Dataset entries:
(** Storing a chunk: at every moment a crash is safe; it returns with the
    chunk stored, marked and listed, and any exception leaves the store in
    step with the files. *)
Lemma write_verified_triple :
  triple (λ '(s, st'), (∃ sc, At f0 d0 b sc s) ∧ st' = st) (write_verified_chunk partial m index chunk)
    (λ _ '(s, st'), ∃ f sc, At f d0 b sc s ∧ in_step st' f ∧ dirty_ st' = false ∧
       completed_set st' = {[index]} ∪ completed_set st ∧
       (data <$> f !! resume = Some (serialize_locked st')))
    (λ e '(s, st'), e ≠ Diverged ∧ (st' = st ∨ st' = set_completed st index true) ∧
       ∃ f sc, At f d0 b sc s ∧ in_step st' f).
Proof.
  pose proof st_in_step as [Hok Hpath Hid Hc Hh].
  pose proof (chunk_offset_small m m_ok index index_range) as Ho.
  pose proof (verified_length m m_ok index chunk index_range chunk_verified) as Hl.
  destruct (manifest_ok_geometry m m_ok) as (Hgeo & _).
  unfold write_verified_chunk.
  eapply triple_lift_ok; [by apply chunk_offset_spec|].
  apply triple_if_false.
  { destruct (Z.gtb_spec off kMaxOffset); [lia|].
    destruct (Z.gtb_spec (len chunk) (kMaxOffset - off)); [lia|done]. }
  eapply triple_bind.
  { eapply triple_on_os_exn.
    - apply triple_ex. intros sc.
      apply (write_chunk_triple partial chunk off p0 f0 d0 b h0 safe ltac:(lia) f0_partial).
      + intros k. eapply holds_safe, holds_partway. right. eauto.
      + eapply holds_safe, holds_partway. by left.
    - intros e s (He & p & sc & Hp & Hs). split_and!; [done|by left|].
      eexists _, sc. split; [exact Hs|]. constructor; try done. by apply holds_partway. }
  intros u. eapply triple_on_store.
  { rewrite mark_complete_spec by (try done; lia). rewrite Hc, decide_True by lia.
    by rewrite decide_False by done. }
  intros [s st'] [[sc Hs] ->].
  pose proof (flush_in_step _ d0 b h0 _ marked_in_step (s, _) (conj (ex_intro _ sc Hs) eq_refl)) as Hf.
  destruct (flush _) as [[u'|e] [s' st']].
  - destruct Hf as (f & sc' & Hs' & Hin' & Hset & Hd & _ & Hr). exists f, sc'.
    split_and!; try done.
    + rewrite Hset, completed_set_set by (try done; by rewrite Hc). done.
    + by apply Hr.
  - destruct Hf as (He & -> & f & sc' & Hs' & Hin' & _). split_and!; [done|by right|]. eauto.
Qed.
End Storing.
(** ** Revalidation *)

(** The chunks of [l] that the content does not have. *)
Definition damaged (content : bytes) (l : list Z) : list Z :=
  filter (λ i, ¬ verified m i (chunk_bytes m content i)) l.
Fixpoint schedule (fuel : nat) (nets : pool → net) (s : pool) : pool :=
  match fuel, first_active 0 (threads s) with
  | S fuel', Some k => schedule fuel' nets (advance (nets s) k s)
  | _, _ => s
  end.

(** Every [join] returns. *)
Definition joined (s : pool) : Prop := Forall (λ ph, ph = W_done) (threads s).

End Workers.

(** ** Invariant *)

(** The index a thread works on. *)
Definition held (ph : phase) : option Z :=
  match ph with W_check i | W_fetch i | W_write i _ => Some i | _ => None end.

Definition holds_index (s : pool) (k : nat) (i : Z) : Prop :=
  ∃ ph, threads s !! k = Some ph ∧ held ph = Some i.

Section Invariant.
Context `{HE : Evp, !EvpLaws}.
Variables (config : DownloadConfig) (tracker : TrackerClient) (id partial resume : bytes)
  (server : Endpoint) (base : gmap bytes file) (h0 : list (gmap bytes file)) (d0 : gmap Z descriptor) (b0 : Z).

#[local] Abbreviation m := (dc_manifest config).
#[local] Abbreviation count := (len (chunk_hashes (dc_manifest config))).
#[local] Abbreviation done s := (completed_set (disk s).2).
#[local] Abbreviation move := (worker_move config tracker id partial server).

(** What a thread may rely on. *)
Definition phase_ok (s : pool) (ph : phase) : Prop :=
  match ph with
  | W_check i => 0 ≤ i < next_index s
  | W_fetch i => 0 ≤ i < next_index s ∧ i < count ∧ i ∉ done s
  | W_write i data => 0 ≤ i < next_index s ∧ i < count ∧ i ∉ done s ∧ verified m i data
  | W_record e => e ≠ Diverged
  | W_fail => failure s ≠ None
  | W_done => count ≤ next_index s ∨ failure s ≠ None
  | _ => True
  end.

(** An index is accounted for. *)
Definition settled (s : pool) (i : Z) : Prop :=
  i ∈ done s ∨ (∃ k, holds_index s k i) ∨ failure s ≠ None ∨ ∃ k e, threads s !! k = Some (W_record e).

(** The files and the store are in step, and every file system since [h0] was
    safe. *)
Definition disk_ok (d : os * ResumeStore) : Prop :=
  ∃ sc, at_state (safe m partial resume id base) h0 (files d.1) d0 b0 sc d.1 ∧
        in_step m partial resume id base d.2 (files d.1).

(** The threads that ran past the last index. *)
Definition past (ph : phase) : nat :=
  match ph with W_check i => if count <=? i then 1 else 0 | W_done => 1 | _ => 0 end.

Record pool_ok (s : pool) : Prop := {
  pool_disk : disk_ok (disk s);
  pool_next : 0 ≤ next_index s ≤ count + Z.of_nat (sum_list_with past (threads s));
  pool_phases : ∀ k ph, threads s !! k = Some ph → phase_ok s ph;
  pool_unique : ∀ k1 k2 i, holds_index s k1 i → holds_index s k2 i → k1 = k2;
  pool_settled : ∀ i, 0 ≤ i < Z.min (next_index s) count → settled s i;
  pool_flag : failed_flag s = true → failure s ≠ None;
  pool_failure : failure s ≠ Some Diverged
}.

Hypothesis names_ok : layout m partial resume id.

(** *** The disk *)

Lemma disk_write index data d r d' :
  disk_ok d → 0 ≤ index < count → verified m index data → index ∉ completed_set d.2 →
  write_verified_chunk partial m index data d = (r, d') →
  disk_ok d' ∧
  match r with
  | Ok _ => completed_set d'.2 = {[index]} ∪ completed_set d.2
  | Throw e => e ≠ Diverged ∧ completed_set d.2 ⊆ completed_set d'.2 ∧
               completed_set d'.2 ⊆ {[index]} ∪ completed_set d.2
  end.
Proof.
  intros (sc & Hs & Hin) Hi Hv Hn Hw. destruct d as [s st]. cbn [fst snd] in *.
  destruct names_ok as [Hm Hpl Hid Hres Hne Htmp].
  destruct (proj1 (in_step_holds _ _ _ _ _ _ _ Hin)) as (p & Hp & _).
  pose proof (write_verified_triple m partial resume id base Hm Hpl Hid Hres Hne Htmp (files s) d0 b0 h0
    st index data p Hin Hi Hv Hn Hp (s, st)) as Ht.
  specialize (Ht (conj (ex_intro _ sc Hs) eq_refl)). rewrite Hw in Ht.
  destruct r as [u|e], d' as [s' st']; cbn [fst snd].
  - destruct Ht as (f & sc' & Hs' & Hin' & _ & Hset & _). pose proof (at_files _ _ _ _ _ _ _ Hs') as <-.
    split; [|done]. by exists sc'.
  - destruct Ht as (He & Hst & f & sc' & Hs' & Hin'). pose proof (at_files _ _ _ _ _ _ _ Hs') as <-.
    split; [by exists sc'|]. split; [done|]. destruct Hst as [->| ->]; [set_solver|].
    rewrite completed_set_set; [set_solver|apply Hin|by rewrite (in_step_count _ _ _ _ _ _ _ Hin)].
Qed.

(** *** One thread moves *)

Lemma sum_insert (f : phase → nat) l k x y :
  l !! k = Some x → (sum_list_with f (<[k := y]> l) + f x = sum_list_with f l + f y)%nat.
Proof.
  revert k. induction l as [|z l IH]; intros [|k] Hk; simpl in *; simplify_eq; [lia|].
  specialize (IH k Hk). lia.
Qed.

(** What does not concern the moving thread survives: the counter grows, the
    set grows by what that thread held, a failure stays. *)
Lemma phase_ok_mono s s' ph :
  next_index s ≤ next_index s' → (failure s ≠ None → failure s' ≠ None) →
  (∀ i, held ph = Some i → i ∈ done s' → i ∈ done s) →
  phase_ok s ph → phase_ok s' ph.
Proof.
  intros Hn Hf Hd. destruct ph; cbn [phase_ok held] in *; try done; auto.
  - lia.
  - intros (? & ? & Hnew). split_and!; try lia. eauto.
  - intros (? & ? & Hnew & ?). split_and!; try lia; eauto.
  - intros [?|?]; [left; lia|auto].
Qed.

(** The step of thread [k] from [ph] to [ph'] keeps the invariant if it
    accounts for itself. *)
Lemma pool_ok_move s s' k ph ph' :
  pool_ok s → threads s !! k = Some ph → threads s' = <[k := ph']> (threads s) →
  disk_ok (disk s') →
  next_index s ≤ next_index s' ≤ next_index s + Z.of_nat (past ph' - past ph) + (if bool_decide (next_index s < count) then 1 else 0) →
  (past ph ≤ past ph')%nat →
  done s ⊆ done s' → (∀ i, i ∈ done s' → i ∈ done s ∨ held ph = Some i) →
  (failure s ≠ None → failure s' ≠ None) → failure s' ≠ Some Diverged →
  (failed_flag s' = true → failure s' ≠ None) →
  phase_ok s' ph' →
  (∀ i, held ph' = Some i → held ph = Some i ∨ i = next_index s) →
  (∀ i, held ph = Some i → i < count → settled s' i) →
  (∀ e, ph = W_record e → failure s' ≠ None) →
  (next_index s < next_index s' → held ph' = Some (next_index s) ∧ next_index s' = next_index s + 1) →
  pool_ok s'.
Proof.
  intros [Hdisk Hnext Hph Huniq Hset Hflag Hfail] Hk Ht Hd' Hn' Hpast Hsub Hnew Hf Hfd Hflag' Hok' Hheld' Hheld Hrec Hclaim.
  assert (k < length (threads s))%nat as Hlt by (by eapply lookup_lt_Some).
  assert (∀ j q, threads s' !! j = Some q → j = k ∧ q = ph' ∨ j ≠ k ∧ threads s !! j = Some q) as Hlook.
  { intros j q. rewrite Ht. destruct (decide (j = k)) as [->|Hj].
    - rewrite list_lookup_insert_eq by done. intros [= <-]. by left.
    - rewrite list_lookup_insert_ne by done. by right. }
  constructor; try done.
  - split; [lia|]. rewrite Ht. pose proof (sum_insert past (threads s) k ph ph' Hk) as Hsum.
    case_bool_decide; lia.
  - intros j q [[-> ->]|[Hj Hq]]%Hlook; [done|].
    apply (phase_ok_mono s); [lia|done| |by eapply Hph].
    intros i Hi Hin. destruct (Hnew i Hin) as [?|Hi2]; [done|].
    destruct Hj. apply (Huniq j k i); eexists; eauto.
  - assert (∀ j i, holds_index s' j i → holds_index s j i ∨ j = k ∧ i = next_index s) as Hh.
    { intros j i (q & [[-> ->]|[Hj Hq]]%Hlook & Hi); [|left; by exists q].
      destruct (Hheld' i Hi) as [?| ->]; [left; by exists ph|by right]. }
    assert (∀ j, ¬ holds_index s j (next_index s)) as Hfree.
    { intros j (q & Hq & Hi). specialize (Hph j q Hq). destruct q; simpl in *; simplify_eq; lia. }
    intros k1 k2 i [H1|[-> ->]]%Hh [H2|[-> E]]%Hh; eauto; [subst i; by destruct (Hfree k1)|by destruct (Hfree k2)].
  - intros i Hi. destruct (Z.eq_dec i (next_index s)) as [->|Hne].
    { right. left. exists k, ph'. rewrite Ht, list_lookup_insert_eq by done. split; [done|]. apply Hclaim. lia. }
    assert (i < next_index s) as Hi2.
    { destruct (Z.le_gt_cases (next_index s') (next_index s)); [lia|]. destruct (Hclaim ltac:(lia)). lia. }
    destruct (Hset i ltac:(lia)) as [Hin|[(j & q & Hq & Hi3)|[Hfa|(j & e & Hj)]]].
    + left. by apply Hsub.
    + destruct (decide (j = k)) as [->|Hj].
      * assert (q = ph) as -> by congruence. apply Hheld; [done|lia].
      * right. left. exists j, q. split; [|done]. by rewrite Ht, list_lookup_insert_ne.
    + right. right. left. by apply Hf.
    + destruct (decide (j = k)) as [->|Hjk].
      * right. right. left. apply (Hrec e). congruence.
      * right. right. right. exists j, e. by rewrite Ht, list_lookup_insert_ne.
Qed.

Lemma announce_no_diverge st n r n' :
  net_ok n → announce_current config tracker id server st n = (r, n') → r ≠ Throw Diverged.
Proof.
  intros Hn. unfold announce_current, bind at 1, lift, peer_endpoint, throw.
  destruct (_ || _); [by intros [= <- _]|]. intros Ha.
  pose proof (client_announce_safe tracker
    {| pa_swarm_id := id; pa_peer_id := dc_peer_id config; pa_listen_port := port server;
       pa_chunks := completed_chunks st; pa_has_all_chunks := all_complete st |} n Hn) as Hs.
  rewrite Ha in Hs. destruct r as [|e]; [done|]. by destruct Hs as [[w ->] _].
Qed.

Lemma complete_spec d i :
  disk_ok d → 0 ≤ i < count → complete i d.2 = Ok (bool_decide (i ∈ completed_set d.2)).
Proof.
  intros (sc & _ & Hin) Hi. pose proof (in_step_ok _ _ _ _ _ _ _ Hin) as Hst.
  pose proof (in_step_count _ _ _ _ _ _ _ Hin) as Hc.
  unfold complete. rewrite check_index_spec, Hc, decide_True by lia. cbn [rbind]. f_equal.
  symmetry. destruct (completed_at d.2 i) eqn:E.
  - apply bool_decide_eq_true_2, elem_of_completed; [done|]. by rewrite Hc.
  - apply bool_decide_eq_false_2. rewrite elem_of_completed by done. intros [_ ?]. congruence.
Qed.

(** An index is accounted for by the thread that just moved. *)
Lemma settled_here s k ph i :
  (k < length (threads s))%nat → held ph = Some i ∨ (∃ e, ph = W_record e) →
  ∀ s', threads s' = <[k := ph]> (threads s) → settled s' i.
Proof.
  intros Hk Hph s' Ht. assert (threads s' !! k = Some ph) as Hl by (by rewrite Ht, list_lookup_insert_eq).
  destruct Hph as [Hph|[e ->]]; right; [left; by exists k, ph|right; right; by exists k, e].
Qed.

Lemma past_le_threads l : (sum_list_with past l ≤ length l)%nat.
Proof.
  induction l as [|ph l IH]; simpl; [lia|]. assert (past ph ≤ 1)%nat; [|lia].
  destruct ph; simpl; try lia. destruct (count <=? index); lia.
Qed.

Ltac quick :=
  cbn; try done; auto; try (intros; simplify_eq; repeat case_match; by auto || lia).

DIRECTIONS.
As listed above, the lines from the line with "destruct (proj1 (in_step_holds" to the line with "(** *** One thread moves *)" are to be echoed exactly, with both ends included and nothing added.

RESPONSE TO THE EXERCISE.
  destruct (proj1 (in_step_holds _ _ _ _ _ _ _ Hin)) as (p & Hp & _).
  pose proof (write_verified_triple m partial resume id base Hm Hpl Hid Hres Hne Htmp (files s) d0 b0 h0
    st index data p Hin Hi Hv Hn Hp (s, st)) as Ht.
  specialize (Ht (conj (ex_intro _ sc Hs) eq_refl)). rewrite Hw in Ht.
  destruct r as [u|e], d' as [s' st']; cbn [fst snd].
  - destruct Ht as (f & sc' & Hs' & Hin' & _ & Hset & _). pose proof (at_files _ _ _ _ _ _ _ Hs') as <-.
    split; [|done]. by exists sc'.
  - destruct Ht as (He & Hst & f & sc' & Hs' & Hin'). pose proof (at_files _ _ _ _ _ _ _ Hs') as <-.
    split; [by exists sc'|]. split; [done|]. destruct Hst as [->| ->]; [set_solver|].
    rewrite completed_set_set; [set_solver|apply Hin|by rewrite (in_step_count _ _ _ _ _ _ _ Hin)].
Qed.

(** *** One thread moves *)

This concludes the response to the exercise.